In my early days as a Tuscan, desperate to clamber up as fast as ever I could, I conducted an experiment (on the off chance that it might be my blondeness that caused shopkeepers to greet me with their best ‘What can I get you, madam?’). Though it was almost 100° in the shade and all the Italians had taken refuge in Sardinia, I drove to Lucca wearing stilettos and a tight skirt. I curled my hair and retouched my lipstick all day. ‘Buongiorno, Signora’ all round and immediately on to the next rung.

So when one has acquired the property and the look, it is really a question of maintaining one’s levels of contempt for one’s less successful compatriots. I met a fellow Brit down at the glorious open-air pool in B—– recently. He was taking his child to an indoor swimming lesson. ‘Evening, Bob,’ I said. (To say anything but ‘good evening’ after 2.30 in the afternoon is unspeakably crass in Tuscany.)

‘Buona sera,’ he replied.

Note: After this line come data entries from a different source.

(** * Money Notes: the analytics and aggregation computations

    A shallow embedding of the view computations of the Money Notes app
    (the [useMemo] bodies of [App], [AnalyticsModal] and [PriceWatchModal])
    together with the properties the written specification states about
    them.

    Conventions of the embedding.
    - A JavaScript [number] is embedded twice.  In the modules that follow
      the source file by file it is an exact rational ([Q]), compared with
      [==]; [NaN] and the infinities are not represented there.  The
      statements made on this embedding are of the kinds that hold of
      binary64 numbers as well: which keys and rows a computation
      produces, orders and signs, which rounding, being monotone,
      preserves, and figures that both sides of an equation build by the
      same operations in the same order.  Where a statement turns on
      rounding, which depends on the order of the additions, the
      computation is embedded once more in [Binary64], on the primitive
      binary64 numbers of Rocq, and the statement is made there.
    - A JavaScript string is a [string] of 8-bit characters.  The labels of
      the app that are written in Chinese appear as their UTF-8 bytes.
    - A [Map] and a plain object used as a dictionary are association
      lists in insertion order with at most one binding per key.
    - [Array.prototype.sort] is stable; it is an insertion sort here.
    - What a computation takes from its host is a parameter of it: the
      reading of the clock ([nowISO]), the offset of local time from UTC
      ([localTZA]) and the collation of strings ([localeCompare]).
    - The fields of the object literals of the source keep their names,
      behind a prefix that tells the records apart ([nv_], [mh_], [bs_],
      [tr_], [pr_]). *)

From Stdlib Require Import QArith Qminmax ZArith String Ascii List Bool.
From Stdlib Require Import DecimalString.
From Stdlib Require Import Permutation Sorted Lia Lqa.
From Stdlib Require PrimFloat Uint63 Floats.
Import ListNotations.
(** C5 (amended).  With the perturbation disabled ([Math.random()] = 0.5)
    the noise term is zero, the perturbed value is the trend value, and the
    price emitted at each index is [Math.max(trend value, 0.0001)].  For
    every positive finite current price whose start price is positive,
    finite and within a factor of two of it ([start <= 2 * current] and
    [current <= 2 * start]), the trend value at the first index is the
    start price and at the last index is the current price, exactly.
    Without that condition the trend value at the first index, when it is
    a number, is numerically equal to the start price, and the trend value
    at the last index is [start + (current - start)] evaluated in binary64
    arithmetic. *)
Theorem C5_noise_free_endpoints :
  forall (current changePct : float),
    let start := startPrice current changePct in
    let first := trendPrice start current (progress 0) in
    let last := trendPrice start current (progress (points - 1)) in
    (volatility 0.5 = 0 /\
     forall trend, finalPrice trend (volatility 0.5) = trend) /\
    (forall (toLocaleTimeString : Z -> string) (st : State)
            (a : TokenAnalytics.t) (Date_now : nat -> Z)
            (Math_random : nat -> float) (i : nat),
       analytics st = Some a ->
       TokenDetails.price (TokenAnalytics.details a) = current ->
       TokenDetails.priceChange24h (TokenAnalytics.details a) = changePct ->
       (forall k, Math_random k = 0.5) -> (i < points)%nat ->
       option_map PricePoint.price
         (nth_error (chartData toLocaleTimeString st Date_now Math_random) i)
       = Some (JS.Math_max
                 [trendPrice start current (progress i); floorPrice])) /\
    ((0 <? current) = true -> (current <? infinity) = true ->
     (0 <? start) = true -> (start <? infinity) = true ->
     (start <=? 2 * current) = true -> (current <=? 2 * start) = true ->
     first = start /\ last = current) /\
    (is_nan first = false -> (first =? start) = true) /\
    last = start + (current - start).
Proof.
  intros current changePct start first last.
  assert (Hlast : last = start + (current - start)).
  { unfold last, trendPrice. change (progress (points - 1)) with 1.
    now rewrite FloatFacts.mul_one_r. }
  assert (Hfinal : forall trend, finalPrice trend (volatility 0.5) = trend).
  { intros trend. unfold finalPrice.
    change (1 + volatility 0.5) with 1. apply FloatFacts.mul_one_r. }
  split; [split|split; [|split; [|split]]].
  - reflexivity.
  - exact Hfinal.
  - intros tl st a now rnd i Ha Hp Hc Hrnd Hi.
    rewrite (chartData_nth _ _ a) by assumption.
    cbn [option_map PricePoint.price pointAt].
    rewrite Hp, Hc, Hrnd, Hfinal. reflexivity.
  - intros Hc0 Hci Hs0 Hsi H1 H2. split.
    + unfold first, trendPrice. change (progress 0) with 0.
      now apply Exactness.add_zero_times_diff.
    + rewrite Hlast. now apply Exactness.sub_add_back.
  - unfold first. change (progress 0) with 0.
    apply FloatFacts.trendPrice_zero.
  - exact Hlast.
Qed.
(** * VirtualDAQ: playback of a recorded dataset

    A shallow embedding of [pyratk/acquisition/virtual_daq.py].  The object
    of class [VirtualDAQ] is a record of its attributes; every method is a
    function in a small state-and-exception monad which also records the
    state reached after each statement, so that the order of the effects of
    one call can be stated.

    The calls are taken one at a time, in the order a single caller makes
    them.  The sampling thread appears through its state only: the calls it
    makes on its own are not interleaved with those of the caller. *)

From Stdlib Require Import ZArith NArith QArith List String Ascii Bool Lia.
Import ListNotations.
Local Open Scope Z_scope.

(** ** Python exceptions and arithmetic *)

Inductive exn : Type :=
| IndexError
| ValueError
| RuntimeError
| ZeroDivisionError
| TypeError
| KeyError
| AttributeError
| OverflowError
| UnicodeDecodeError.

Inductive outcome (A : Type) : Type :=
| Return (a : A)
| Raise (e : exn).
Arguments Return {A} a.
Arguments Raise {A} e.

(** [a % b] on Python integers: the result has the sign of [b], as
    [Z.modulo]; a zero divisor raises. *)
Definition py_mod (a b : Z) : outcome Z :=
  if b =? 0 then Raise ZeroDivisionError else Return (a mod b).

(** [a / b] on Python integers is true division; a zero divisor raises.  What
    is kept here is the exact quotient; the value Python computes is the
    double nearest to it. *)
Definition py_truediv (a b : Z) : outcome Q :=
  if b =? 0 then Raise ZeroDivisionError
  else Return (Qdiv (inject_Z a) (inject_Z b)).

(** The middle of the two doubles 1 - 2^-53 and 1.0. *)
Definition below_one : Q := Qminus 1 (Qmake 1 (2 ^ 54)).

(** [x < 1.0] for the double [x] nearest to the rational [q].  Going up to
    1.0 the last two doubles are 1 - 2^-53 and 1.0 itself: a rational below
    their middle is rounded to 1 - 2^-53 or lower, and one at the middle (a
    tie, which goes to the even 1.0) or above it to 1.0 or higher. *)
Definition double_lt_one (q : Q) : bool := negb (Qle_bool below_one q).

(** ** The dataset

    [h5py] is an external library.  A dataset is its sequence of chunks
    (indexed along the first axis) and its attribute dictionary.  The
    datasets represented are the open ones that have a first axis. *)

Inductive AttrVal : Type :=
| AttrNum (q : Q)
| AttrBytes (b : string)
| AttrStr (s : string).
(** * Operator implementation selection of the GPU plugin (clDNN / intel_gpu)

    A shallow embedding of the format descriptor helpers ([format]), of the
    per-operator [create] / [clone] functions of the OpenCL implementations
    (quantize, concatenation, activation, extract_image_patches,
    space_to_batch, convert_color, non_max_suppression) and of the weights
    canonicalisation done by the oneDNN convolution descriptor builder.

    Conventions.
    - [size_t] is [N]; arithmetic that the source performs in [size_t] is
      written with its reduction modulo [2^64].  [unsigned] is a 32-bit
      value, [int64_t] a [Z] in the signed 64-bit range.
    - A C++ call either returns, throws, or has no defined behaviour
      (indexing outside a container): type [outcome].
    - The kernel selector is an external collaborator.  Code that calls it
      is a [prog]: a tree whose [CallSelector] node carries the request and
      the continuation that receives the ranked candidates. *)

From Stdlib Require Import ZArith NArith String Ascii List Lia Bool DecimalString.
From stdpp Require Import base option list gmap strings.

Local Open Scope string_scope.

(** ** Outcomes of a C++ call *)

Inductive exception : Type :=
| invalid_argument (what : string)
| ie_exception (what : string)
| cldnn_error (instance_id condition_id additional_message : string).

Inductive outcome (A : Type) : Type :=
| Returns (a : A)
| Throws (e : exception)
| Undefined.

Arguments Returns {A} a.
Arguments Throws {A} e.
Arguments Undefined {A}.

Definition obind {A B} (x : outcome A) (k : A -> outcome B) : outcome B :=
  match x with
  | Returns a => k a
  | Throws e => Throws e
  | Undefined => Undefined
  end.

Notation "'let*' x := c 'in' k" := (obind c (fun x => k))
  (at level 10, x pattern, c at level 100, k at level 200).

(** [v[i]] on a [std::vector]: defined only inside the vector. *)
Definition vector_at {A} (v : list A) (i : N) : outcome A :=
  match v !! N.to_nat i with
  | Some a => Returns a
  | None => Undefined
  end.

(** ** Machine integers *)

Definition size_t_modulus : N := 2 ^ 64.
Definition size_t_add (a b : N) : N := ((a + b) mod size_t_modulus)%N.
Definition size_t_sub (a b : N) : N :=
  Z.to_N ((Z.of_N a - Z.of_N b) mod Z.of_N size_t_modulus).

Definition size_t_mul (a b : N) : N := ((a * b) mod size_t_modulus)%N.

Then he got on his mobile phone and was telling someone how there was nobody at the pool yet because it was too cold. ‘Well, apart from a few huddles of English people, you know.’

For even when it is still too cold for any Italians to go out in a bikini (under 30 degrees) the tourists are smothering their poor, skinny, pale kids with white sunblock, straitjacketing them into long-sleeved protective wet suits and making them wear hats with neck-covering equipment flapping around behind. Never mind the shabby towels and last year’s swimming costumes.

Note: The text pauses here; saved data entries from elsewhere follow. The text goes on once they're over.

(** X5 for the token of [Scenario], revoked, after another user has
    logged out. *)
Lemma X5_revocation_is_permanent_witness :
  let sm' := Server.logout_run Scenario.env
               (SessionManager.revokeToken Scenario.sm Scenario.token)
               [(Scenario.bearer Cases.editor_token, Scenario.t0 + 1000)] in
  Scenario.token ∈ SessionManager.tokenBlacklist sm' /\
  status (Server.verify Scenario.env sm' (Scenario.bearer Scenario.token)
            (Scenario.t0 + 5000)) = 403.
Proof.
  intros sm'.
  destruct (X5_revocation_is_permanent Scenario.env
              (SessionManager.revokeToken Scenario.sm Scenario.token)
              [(Scenario.bearer Cases.editor_token, Scenario.t0 + 1000)]
              Scenario.token (Scenario.bearer Scenario.token)
              (Scenario.t0 + 5000)) as (Hin & _ & Hverify & _).
  - apply revokeToken_elem. now left.
  - apply extract_bearer. vm_compute. reflexivity.
  - reflexivity.
  - split; [exact Hin|exact Hverify].
Defined.

(** X6 for [admin] logging in with the right password at [t0] and using
    the token a minute later. *)
Lemma X6_session_lifecycle_witness :
  let a := Scenario.attempt "correct horse battery staple" Scenario.t0 in
  let token := SessionManager.generateToken Scenario.sm Scenario.admin
                 (fst a) (Scenario.t0 + 80) in
  status (Server.res
            (Server.login Scenario.compare Scenario.cfg Scenario.env
               Scenario.sm Scenario.db (fst a) (snd a))) = 200 /\
  status (Server.verify Scenario.env Scenario.sm (Scenario.bearer token)
            (Scenario.t0 + 60000)) = 200 /\
  status (Server.verify Scenario.env
            (SessionManager.revokeToken Scenario.sm token)
            (Scenario.bearer token) (Scenario.t0 + 61000)) = 403.
Proof.
  intros a token.
  destruct (X6_session_lifecycle Scenario.compare
              "0f1e2d3c4b5a69788796a5b4c3d2e1f0" Scenario.env Scenario.sm
              Scenario.db (fst a) (snd a) Scenario.admin
              (Scenario.bearer token) (Scenario.t0 + 60000))
    as (Hres & _ & _ & Hverify & _ & Hafter).
  - apply scenario_admitted. reflexivity.
  - reflexivity.
  - reflexivity.
  - reflexivity.
  - reflexivity.
  - vm_compute. reflexivity.
  - apply not_elem_of_empty.
  - vm_compute. reflexivity.
  - split; [|split].
    + change Scenario.cfg with (server_config "0f1e2d3c4b5a69788796a5b4c3d2e1f0").
      now rewrite Hres.
    + exact Hverify.
    + apply (Hafter (Scenario.t0 + 61000)).
Defined.
(* ===== verification/_CoqProject ===== *)
-Q . S2P
Prelude.v
Messages.v
Storage.v
RocksStorage.v
Subscriptions.v
Crud.v
PbftOperation.v
Json.v
PbftConfig.v
FailureDetector.v
PbftService.v
Pbft.v
PbftProps.v
PbftVotes.v
PbftProgress.v
PbftErrors.v
Auditor.v
RaftLog.v
Raft.v
RaftProps.v
Replication.v
RaftCrud.v
RaftErrors.v
RaftElections.v
RaftRecovery.v
Http.v
Node.v
RaftEvents.v
Network.v
PbftSwarm.v
PbftLiveness.v
RaftSwarm.v
RaftCommits.v
Bootstrap.v
Security.v
Options.v
Status.v
Swarm.v
(** ** Concatenation of strings *)

Lemma string_app_assoc (s t r : string) : ((s ++ t) ++ r = s ++ (t ++ r))%string.
Proof. induction s as [|c s IH]; [done|]. change (String c ((s ++ t) ++ r) = String c (s ++ (t ++ r))). by rewrite IH. Qed.

Lemma string_app_nil_r (s : string) : (s ++ "" = s)%string.
Proof. induction s as [|c s IH]; [done|]. change (String c (s ++ "") = String c s). by rewrite IH. Qed.

Lemma strlen_app (s t : string) : strlen (s ++ t) = (strlen s + strlen t)%N.
Proof.
  unfold strlen. induction s as [|c s IH]; [done|]. change (String c s ++ t)%string with (String c (s ++ t)).
  cbn [String.length]. lia.
Qed.

(** ** The order of strings

    [std::string::operator<] compares byte by byte. *)

Fixpoint string_ltb (s t : string) : bool :=
  match s, t with
  | _, EmptyString => false
  | EmptyString, String _ _ => true
  | String a s, String b t =>
      let x := N_of_ascii a in let y := N_of_ascii b in
      (x <? y)%N || ((x =? y)%N && string_ltb s t)
  end.

Lemma string_ltb_irrefl s : string_ltb s s = false.
Proof.
  induction s as [|a s IH]; [done|]. simpl. rewrite IH, N.ltb_irrefl. by rewrite andb_false_r.
Qed.

Lemma string_ltb_trans s t r :
  string_ltb s t = true → string_ltb t r = true → string_ltb s r = true.
Proof.
  revert t r. induction s as [|a s IH]; intros [|b t] [|c r]; simpl; try done.
  rewrite !orb_true_iff, !andb_true_iff, !N.ltb_lt, !N.eqb_eq.
  intros [?|[? ?]] [?|[? ?]]; try (left; lia). right. split; [lia|]. by eapply IH.
Qed.

Lemma N_of_ascii_inj a b : N_of_ascii a = N_of_ascii b → a = b.
Proof. intros E. by rewrite <-(ascii_N_embedding a), <-(ascii_N_embedding b), E. Qed.

Lemma string_ltb_total s t : string_ltb s t = true ∨ s = t ∨ string_ltb t s = true.
Proof.
  revert t. induction s as [|a s IH]; intros [|b t]; simpl; auto.
  rewrite !orb_true_iff, !andb_true_iff, !N.ltb_lt, !N.eqb_eq.
  destruct (N.lt_trichotomy (N_of_ascii a) (N_of_ascii b)) as [?|[E|?]]; [auto| |auto].
  destruct (IH t) as [?|[->|?]]; [auto|rewrite (N_of_ascii_inj _ _ E); auto|auto].
Qed.

(** Not greater: the order a sorted sequence of strings is in. *)
Definition string_le (s t : string) : Prop := string_ltb t s = false.

#[export] Instance string_le_dec s t : Decision (string_le s t).
Proof. unfold string_le. apply _. Defined.

#[export] Instance string_le_total : Total string_le.
Proof.
  intros s t. unfold string_le.
  destruct (string_ltb t s) eqn:E1; [|by left]. destruct (string_ltb s t) eqn:E2; [|by right].
  pose proof (string_ltb_trans _ _ _ E1 E2) as H. by rewrite string_ltb_irrefl in H.
Qed.

#[export] Instance string_le_trans : Transitive string_le.
Proof.
  intros s t r Hst Htr. unfold string_le in *.
  destruct (string_ltb r s) eqn:E; [|done].
  destruct (string_ltb_total s t) as [H|[->|H]]; [|congruence..].
  pose proof (string_ltb_trans _ _ _ E H). congruence.
Qed.

#[export] Instance string_le_antisymm : AntiSymm (=) string_le.
Proof.
  intros s t. unfold string_le. destruct (string_ltb_total s t) as [?|[?|?]]; congruence.
Qed.

(** ** Sizes of sets *)
Section Sizes.
Context `{Countable A}.
Implicit Types X Y : gset A.

Lemma size_without X Y : size X ≤ size (X ∖ Y) + size Y.
Proof.
  rewrite <-size_union by set_solver. apply subseteq_size. intros x Hx. destruct (decide (x ∈ Y)); set_solver.
Qed.

Lemma size_list_to_set_le (l : list A) : size (list_to_set l : gset A) ≤ length l.
Proof.
  induction l as [|x l IH]; simpl; [done|]. rewrite size_union_alt, size_singleton.
  assert (size (list_to_set l ∖ {[x]} : gset A) ≤ size (list_to_set l : gset A)) by (apply subseteq_size; set_solver).
  lia.
Qed.
End Sizes.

And, finally, one must adopt a tone of utter despair when speaking of the continuing invasion (in which we ourselves, naturally, have played no part). ‘Do you think there are more than there were when we came?’ I ask Jenny, bowing to her impressive decade of prosecco-swilling.

‘Oh God, yes,’ she said, picking a bay leaf idly off a bush. ‘It’s getting worse and worse...’.